Rollercoasters can be fun, so long as they’re within the confines of state fairs and amusement parks. But when they’re outside a nursing home, the adrenaline rush seems to suddenly disappear.
When Daniel Reingold drove to work at the Hebrew Home at Riverdale on a recent morning, he found several work trucks outside the facility’s Palisade Avenue entrance. And when the senior care facility president left that evening, the trucks were gone. But in their wake were four new speed humps.
No one told Reingold anything about the speed humps, or even asked whether it was a good idea. If they had, city transportation officials may have thought twice about installing them, especially with how the humps might rob emergency vehicles of vital seconds that could literally mean life or death for the hundreds of souls who call Hebrew Home, well, home.
“I certainly understand the concerns of the community, to be sure that people are observing that 25 mph speed limit,” Reingold said. “But one of (the speed humps) is literally at the front entrance to our campus. One would think that they would’ve reached out to us and have had some conversation.”

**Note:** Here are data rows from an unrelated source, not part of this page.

(* ===== verification/ServingProof.v ===== *)
(** * What a connection answers

    [served]: the complete requests at the front of a byte sequence and the replies
    to them, whatever carries the bytes; both servers are compared with it.  And
    what the two limited sinks make of a reply. *)

From S2P Require Import Prelude GoLib GoIO GoIOProof Resp RespStream RespProof RespLimits RespEncode.
From S2P Require Import Serving.

Module ServingProof.
Import Resp RespStream RespProof RespLimits RespEncode.

(** ** Rendering a reply *)
#[export] Instance limitedWriter_bounded : BoundedWriter limitedWriter.
Proof.
  refine (Build_BoundedWriter _ _ lwOutput (fun w => lwLimit w - lwWritten w) _ _).
  - intros p w Hp. unfold w_write, limitedWriter_Write. rewrite -> (proj2 (Z.ltb_ge _ _)) by lia.
    eexists. split_and!; [done..|]. simpl. lia.
  - intros p w Hp. unfold w_write, limitedWriter_Write. by rewrite -> (proj2 (Z.ltb_lt _ _)) by lia.
Defined.

Definition reply_bytes (vs : list Value) : gostring := concat (wire <$> vs).

Lemma reply_bytes_app vs vs' : reply_bytes (vs ++ vs') = reply_bytes vs ++ reply_bytes vs'.
Proof. unfold reply_bytes. by rewrite -> fmap_app, concat_app. Qed.

(** A counting sink takes a reply exactly when all of it fits. *)
Lemma render_writer v limit :
  match Serving.render v (mkLimitedWriter [] limit 0) with
  | inr w => lwOutput w = wire v /\ encodable v = true /\ len (wire v) <= limit
  | inl _ => encodable v = true -> limit < len (wire v)
  end.
Proof.
  unfold Serving.render. destruct (Encode v _) as [e b] eqn:He.
  assert (Hf : encodable v = true ->
    if decide (len (wire v) <= limit)
    then e = None /\ GoIO.bwErr (GoIO.Flush b) = false /\ lwOutput (GoIO.bwSink (GoIO.Flush b)) = wire v
    else e <> None \/ GoIO.bwErr (GoIO.Flush b) = true).
  { intros Hv. pose proof (Encode_Flush v (mkLimitedWriter [] limit 0) 4096 Hv ltac:(lia)) as Hf.
    unfold GoIO.NewWriter in He. rw He in Hf. simpl in Hf. by rw Z.sub_0_r in Hf. }
  destruct e as [e|]; [intros Hv; apply Hf in Hv; case_decide; [by destruct Hv|lia]|].
  pose proof (Encode_encodable _ _ _ He) as Hv. apply Hf in Hv as Hw.
  destruct (GoIO.bwErr (GoIO.Flush b)); case_decide; try lia; naive_solver.
Qed.

(** The sink that does not count takes every reply that fits, and only ever whole
    replies. *)
Lemma render_buffer v limit :
  match Serving.render v (mkLimitedBuffer [] limit) with
  | inr w => lbBuffer w = wire v /\ encodable v = true
  | inl _ => encodable v = true -> limit < len (wire v)
  end.
Proof.
  unfold Serving.render. destruct (Encode v _) as [e b] eqn:He.
  assert (Hok : forall p c w, (lbBuffer w = c /\ lbLimit w = limit) ->
            let '(n, err, w') := w_write p w in
            if err then limit < len (c ++ p) else n = length p /\ (lbBuffer w' = c ++ p /\ lbLimit w' = limit)).
  { intros p c w [<- <-]. unfold w_write, limitedBuffer_Write. destruct (Z.ltb_spec (lbLimit w) (len p)); [|done].
    rw len_app. pose proof (len_nonneg (lbBuffer w)). lia. }
  assert (Happ : forall p c : gostring, limit < len c -> limit < len (c ++ p)).
  { intros p c Hc. rw len_app. pose proof (len_nonneg p). lia. }
  assert (Hf : encodable v = true -> match e with
    | Some _ => limit < len (wire v)
    | None => if GoIO.bwErr (GoIO.Flush b) then limit < len (wire v)
              else lbBuffer (GoIO.bwSink (GoIO.Flush b)) = wire v /\ lbLimit (GoIO.bwSink (GoIO.Flush b)) = limit
    end).
  { intros Hv. pose proof (Encode_sink _ _ Hok Happ v (mkLimitedBuffer [] limit) 4096 Hv ltac:(lia) (conj eq_refl eq_refl)) as Hf.
    unfold GoIO.NewWriter in He. by rw He in Hf. }
  destruct e as [e|]; [done|]. pose proof (Encode_encodable _ _ _ He) as Hv. apply Hf in Hv as Hw.
  destruct (GoIO.bwErr (GoIO.Flush b)); [done|naive_solver].
Qed.

(** ** Chunks within the limit

    A [bufio.Writer] of 4096 bytes over a sink that accepts any chunk of that size
    never fails on pieces of at most that size, however many there are. *)
Definition fits (limit : Z) (b : GoIO.bufWriter limitedBuffer) : Prop :=
  GoIO.bwErr b = false /\ GoIO.bwSize b = 4096 /\ len (GoIO.bwBuf b) <= 4096 /\ lbLimit (GoIO.bwSink b) = limit.

Lemma Flush_fits limit b : 4096 <= limit -> fits limit b -> fits limit (GoIO.Flush b) /\ GoIO.bwBuf (GoIO.Flush b) = [].
Proof.
  destruct b as [size buf err w]. intros Hl (He & Hs & Hb & Hw). simpl in *. subst.
  unfold GoIO.Flush. simpl. destruct buf as [|x buf]; [by split_and!|].
  unfold w_write, limitedBuffer_Write. rewrite -> (proj2 (Z.ltb_ge _ _)) by lia.
  change (S (length buf)) with (length (x :: buf)). rewrite -> (proj2 (Nat.ltb_ge _ _)) by done. by split_and!.
Qed.

Lemma Write_fits limit p b : 4096 <= limit -> len p <= 4096 -> fits limit b -> fits limit (GoIO.Write p b).
Proof.
  intros Hl Hp Hb. assert (Hstop : forall n p b, fits limit b -> len p <= GoIO.Available b ->
    GoIO.write_loop n p b = (p, b) /\ fits limit (GoIO.mkBW (GoIO.bwSize b) (GoIO.bwBuf b ++ p) false (GoIO.bwSink b))).
  { intros n p' b' (He & Hs & Hbuf & Hw) Ha. split.
    - destruct n; [done|]. cbn [GoIO.write_loop]. by rewrite -> (proj2 (Z.ltb_ge _ _)).
    - unfold GoIO.Available in Ha. split_and!; [done..| |done]. simpl. rw len_app. lia. }
  unfold GoIO.Write. destruct (Z.le_gt_cases (len p) (GoIO.Available b)) as [Ha|Ha].
  { destruct (Hstop 3%nat p b Hb Ha) as [-> Hf]. pose proof Hb as [-> _]. exact Hf. }
  pose proof Hb as (He & Hs & Hbuf & Hw). set (n := Z.to_nat (GoIO.Available b)).
  set (b1 := GoIO.mkBW (GoIO.bwSize b) (GoIO.bwBuf b ++ take n p) (GoIO.bwErr b) (GoIO.bwSink b)).
  assert (GoIO.write_loop 3 p b = GoIO.write_loop 2 (drop n p) (GoIO.Flush b1)) as ->.
  { cbn [GoIO.write_loop]. rewrite -> (proj2 (Z.ltb_lt _ _)) by lia. rw He. cbn [andb negb].
    destruct (GoIO.bwBuf b) eqn:Hempty; [|unfold b1; by rw He]. unfold GoIO.Available in Ha. rw Hempty in Ha.
    simpl in Ha. rw len_nil in Ha. lia. }
  assert (Hb1 : fits limit b1).
  { split_and!; try done. unfold b1, n, GoIO.Available in *. cbn [GoIO.bwBuf]. rw len_app. unfold len in *.
    rw length_take. lia. }
  destruct (Flush_fits limit b1 Hl Hb1) as [Hf Hn].
  destruct (Hstop 2%nat (drop n p) (GoIO.Flush b1) Hf) as [-> Hf2].
  { destruct Hf as (_ & Hs1 & _). unfold GoIO.Available. rw Hn Hs1 len_nil. unfold len in *. rw length_drop. lia. }
  pose proof Hf as [-> _]. exact Hf2.
Qed.

(** A reply written piece by piece. *)
Lemma printf_fits limit p b :
  4096 <= limit -> len p <= 4096 -> fits limit b -> exists b', printf p b = (None, b') /\ fits limit b'.
Proof.
  intros Hl Hp Hb. unfold printf. pose proof (Write_fits limit p b Hl Hp Hb) as Hw.
  pose proof Hw as [-> _]. by eexists.
Qed.

Definition small (s : gostring) : Prop := len s <= 4000.

Lemma bulk_fits limit s b :
  4096 <= limit -> small s -> fits limit b -> exists b', Encode (NewBulkString s) b = (None, b') /\ fits limit b'.
Proof.
  intros Hl Hs Hb. apply (printf_fits _ ("$"%char :: GoLib.FormatInt (len s) ++ CRLF ++ s ++ CRLF)); [done| |done].
  pose proof (GoLib.FormatInt_len (len s)). unfold small in Hs.
  rw len_cons !len_app. change (len CRLF) with 2. lia.
Qed.

Lemma render_small_items items limit :
  4096 <= limit -> Forall small items ->
  exists w, Serving.render (NewArray (NewBulkString <$> items)) (mkLimitedBuffer [] limit) = inr w.
Proof.
  intros Hl Hitems. unfold Serving.render, GoIO.NewWriter.
  set (b0 := GoIO.NewWriterSize (mkLimitedBuffer [] limit) 4096).
  assert (exists b, Encode (NewArray (NewBulkString <$> items)) b0 = (None, b) /\ fits limit b) as (b & -> & Hb).
  { destruct (printf_fits limit ("*"%char :: GoLib.FormatInt (len (NewBulkString <$> items)) ++ CRLF) b0 Hl)
      as (b1 & Hp & Hb1); [|by split_and!|].
    { pose proof (GoLib.FormatInt_len (len (NewBulkString <$> items))). rw len_cons len_app.
      change (len CRLF) with 2. lia. }
    cbn [Encode NewArray vType vArray]. rewrite -> !bool_decide_eq_false_2, bool_decide_eq_true_2 by done.
    rw Hp. clear Hp. revert b1 Hb1. induction Hitems as [|s items Hs _ IH]; intros b1 Hb1; [by exists b1|].
    destruct (bulk_fits limit s b1 Hl Hs Hb1) as (b2 & He & Hb2). rewrite -> fmap_cons.
    generalize dependent (NewBulkString s). intros v He. cbn beta iota fix. rw He. by apply IH. }
  destruct (Flush_fits limit b Hl Hb) as [(He & _) _]. cbv zeta. rw He. by eexists.
Qed.

(** ** A fresh decoder on the rest of the input *)
Section served.
Context `{Unicode} {B : Type} `{Service B} (max : Z).

Lemma Decode_fresh d :
  depth d = 0 -> Decode d = Decode (NewDecoderWithLimit (dreader d) (maxMessageBytes d)).
Proof. destruct d. simpl. by intros ->. Qed.

(** The decoder between two messages. *)
Definition between (d : Decoder) : Prop := depth d = 0 /\ maxMessageBytes d = max.

Lemma between_Decode d r d' : between d -> Decode d = (r, d') -> between d'.
Proof.
  intros [Hz Hm] Hd. pose proof (keeps_DecodeF 65 d) as [Hm' Hz']. unfold Decode in Hd.
  rw Hd in Hm' Hz'. simpl in *. split; congruence.
Qed.

Definition decoded (input : gostring) (r : decErr + Value) (rest : gostring) : Prop :=
  exists d', Decode (NewDecoderWithLimit input max) = (r, d') /\
    match r with inr _ => dreader d' = rest | inl _ => rest = input end.

Lemma decoded_at d r d' :
  between d -> Decode d = (r, d') ->
  decoded (dreader d) r (match r with inr _ => dreader d' | inl _ => dreader d end).
Proof.
  intros [Hz Hm] Hd. rewrite -> Decode_fresh, Hm in Hd by done. exists d'. by destruct r.
Qed.

Lemma decoded_det input r rest r' rest' :
  decoded input r rest -> decoded input r' rest' -> r = r' /\ rest = rest'.
Proof. intros (d & Hd & Hr) (d' & Hd' & Hr'). rw Hd in Hd'. injection Hd' as <- <-.
  split; [done|]. destruct r; congruence.
Qed.

(** Complete requests and their replies, what is left of the input and the backend
    after the last of them. *)
Inductive served : gostring -> B -> list Value -> gostring -> B -> Prop :=
  | served_nil input b : served input b [] input b
  | served_cons input b v rest r b1 rs last b2 :
      decoded input (inr v) rest -> serve v b = Some (r, b1) ->
      served rest b1 rs last b2 -> served input b (r :: rs) last b2.

Lemma served_one input b v rest r b1 :
  decoded input (inr v) rest -> serve v b = Some (r, b1) -> served input b [r] rest b1.
Proof. intros Hd Hs. eapply served_cons; [done..|constructor]. Qed.

Lemma served_trans i1 b1 rs1 i2 b2 rs2 i3 b3 :
  served i1 b1 rs1 i2 b2 -> served i2 b2 rs2 i3 b3 -> served i1 b1 (rs1 ++ rs2) i3 b3.
Proof. induction 1; intros; [done|]. simpl. eapply served_cons; eauto. Qed.

(** A request is decoded alike when more bytes follow it. *)
Lemma decoded_feed input v rest q : decoded input (inr v) rest -> decoded (input ++ q) (inr v) (rest ++ q).
Proof.
  intros (d' & Hd & <-). pose proof (local_Decode (NewDecoderWithLimit input max) q) as Hl.
  rw Hd in Hl. destruct Hl as [Hl _]. by eexists.
Qed.

Lemma served_feed input b rs rest b' q :
  served input b rs rest b' -> served (input ++ q) b rs (rest ++ q) b'.
Proof.
  induction 1 as [|input b v rest r b1 rs last b2 Hd Hs _ IH]; [constructor|].
  eapply served_cons; [by apply decoded_feed|done|done].
Qed.

(** Malformed input stays malformed. *)
Lemma malformed_feed input e q rest :
  decoded input (inl e) rest -> incomplete e = false ->
  exists e', decoded (input ++ q) (inl e') (input ++ q) /\ incomplete e' = false.
Proof.
  intros (d' & Hd & _) He. pose proof (local_Decode (NewDecoderWithLimit input max) q) as Hl.
  rw Hd in Hl. change (feed q (NewDecoderWithLimit input max)) with (NewDecoderWithLimit (input ++ q) max) in Hl.
  destruct (Decode (NewDecoderWithLimit (input ++ q) max)) as [[e'|v] d2] eqn:Hq.
  - exists e'. split; [|auto]. by exists d2.
  - destruct Hl. congruence.
Qed.

(** The requests served are determined up to the point where two runs stop. *)
Lemma served_prefix input b rs rest b' rs' rest' b'' e stop :
  served input b rs rest b' -> served input b rs' rest' b'' -> decoded rest' (inl e) stop ->
  exists more, rs' = rs ++ more /\ served rest b' more rest' b''.
Proof.
  intros Hs. revert rs'. induction Hs as [|input b v rest r b1 rs last b2 Hd Hr _ IH]; intros rs' Hs' Hstop; [eauto|].
  inversion Hs' as [|? ? v' rest1 r' b1' rs1 ? ? Hd' Hr' Hs1]; subst.
  - by destruct (decoded_det _ _ _ _ _ Hd Hstop).
  - destruct (decoded_det _ _ _ _ _ Hd Hd') as [[= <-] <-]. simplify_eq.
    destruct (IH _ Hs1 Hstop) as (more & -> & Hm). by exists more.
Qed.

Lemma served_det input b rs rest b' e stop rs' rest' b'' e' stop' :
  served input b rs rest b' -> decoded rest (inl e) stop ->
  served input b rs' rest' b'' -> decoded rest' (inl e') stop' ->
  rs' = rs /\ rest' = rest /\ b'' = b'.
Proof.
  intros Hs Hd Hs' Hd'. destruct (served_prefix _ _ _ _ _ _ _ _ _ _ Hs Hs' Hd') as (more & -> & Hm).
  inversion Hm as [|? ? v' rest1 r' b1' rs1 ? ? Hd1 _ _]; subst; [by rw app_nil_r|].
  by destruct (decoded_det _ _ _ _ _ Hd Hd1).
Qed.

Lemma served_length input b rs rest b' : served input b rs rest b' -> len rest <= len input.
Proof.
  induction 1 as [|input b v rest r b1 rs last b2 (d' & Hd & <-) _ _ IH]; [lia|].
  apply Decode_progress in Hd. simpl in *. lia.
Qed.

End served.
End ServingProof.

Because of the older population the Hebrew Home serves, ambulance traffic along Palisade is fairly common. Those vehicles need to move quickly in times of crisis — something that’s now especially difficult to do on a street like Palisade, with these four speed humps added to its name.
“The concern is that we have frail, elderly people who are coming in and out of our campus in ambulances and ambulettes. And even at a very low speed, this is very disorienting and disruptive to them,” Reingold said. “The patients who are coming in and out to the hospital have expressed real discomfort with it.”
Speed humps aren’t intended to cause discomfort, but instead to slow traffic, according to Community Board 8 traffic and transportation committee chair Dan Padernacht. But there have been no known complaints about speed on Palisade — a narrow, winding street that runs parallel with the Hudson River. And no one stopped to tell Padernacht about the impending speed humps, either — something DOT normally wouldn’t install without community input.
“I don’t know if this is something that came from downtown that the Bronx DOT office was unaware of, or slipped through without somebody notifying the community board,” Padernacht said.
It’s not that the city agency hasn’t been talking with the community board. In fact, Bronx DOT commissioner Nivardo Lopez had consulted with a working group exploring options to curb reckless driving on Independence Avenue.
Yet, the Palisade Avenue work never came up.
“I don’t know what DOT’s current policy is when it comes to advising the community board about changes to the roadway, traffic devices or parking restrictions,” Padernacht said, noting these are protocols that seem to change often. “This is something that might’ve slipped through the cracks.”
But it’s not an isolated incident. Less than a year ago, DOT turned an oddly laid-out intersection involving West 238th Street, Orloff Avenue and Fort Independence Street into a three-way stop, where previously only one stop sign existed. That change, done just blocks from where Padernacht lives, created confusion for many drivers for weeks afterward since there was no warning the stop signs were being added, and they were difficult to spot.
The stop sign for Fort Independence was run six out of 10 times in a single hour observed by a Riverdale Press reporter at the time. Cars coming from the other direction didn’t fare much better.
Reckless driving — especially drag racing — is a persisting problem on a few of the community’s streets, among them Independence Avenue. Over the summer, speed bumps were reinstalled on Independence in an effort to address the racing, although some neighbors said it had little effect.
But CB8 never received reports of reckless driving or drag racing on Palisade, Padernacht said, so he’s not really sure why speed humps — especially four of them — were installed there.
“Based on the location of the Hebrew Home, on its face, it does not seem to be a good idea to put a speed bump right there,” said Padernacht, who first learned of the speed humps from a reporter.
A DOT spokeswoman said there wasn’t much of a mystery here — the agency simply received a “community request” to install speed humps along Palisade. DOT commissioned a study, found it would be feasible, and sent out trucks.
DOT shared few other details on who made the request, or what other neighbors — like the Hebrew Home — were consulted.
Palisade is not without its problems, Reingold admits, especially the lack of light after the sun sets. There’s definitely a need for caution, but speed humps were not necessarily the answer to that need.
“We remind our staff all the time about being a good neighbor and driving carefully,” Reingold said. “There’s definitely a need for cars to go slowly and carefully. I just wish we had an opportunity to discuss the various possibilities so our residents wouldn’t be so negatively impacted by it.”
Not only does it slow down ambulances, but it could make for a very bumpy ride for residents who might not respond well to such movement.
Reingold isn’t sure what his next steps will be. But he hopes in the future, DOT might at least pick up the phone and call before moving forward with other major changes.
“It’s not up to me to say whether they should be removed or not,” Reingold said. If “we had an opportunity to at least discuss the issue and discuss different alternatives, it would have been more helpful.”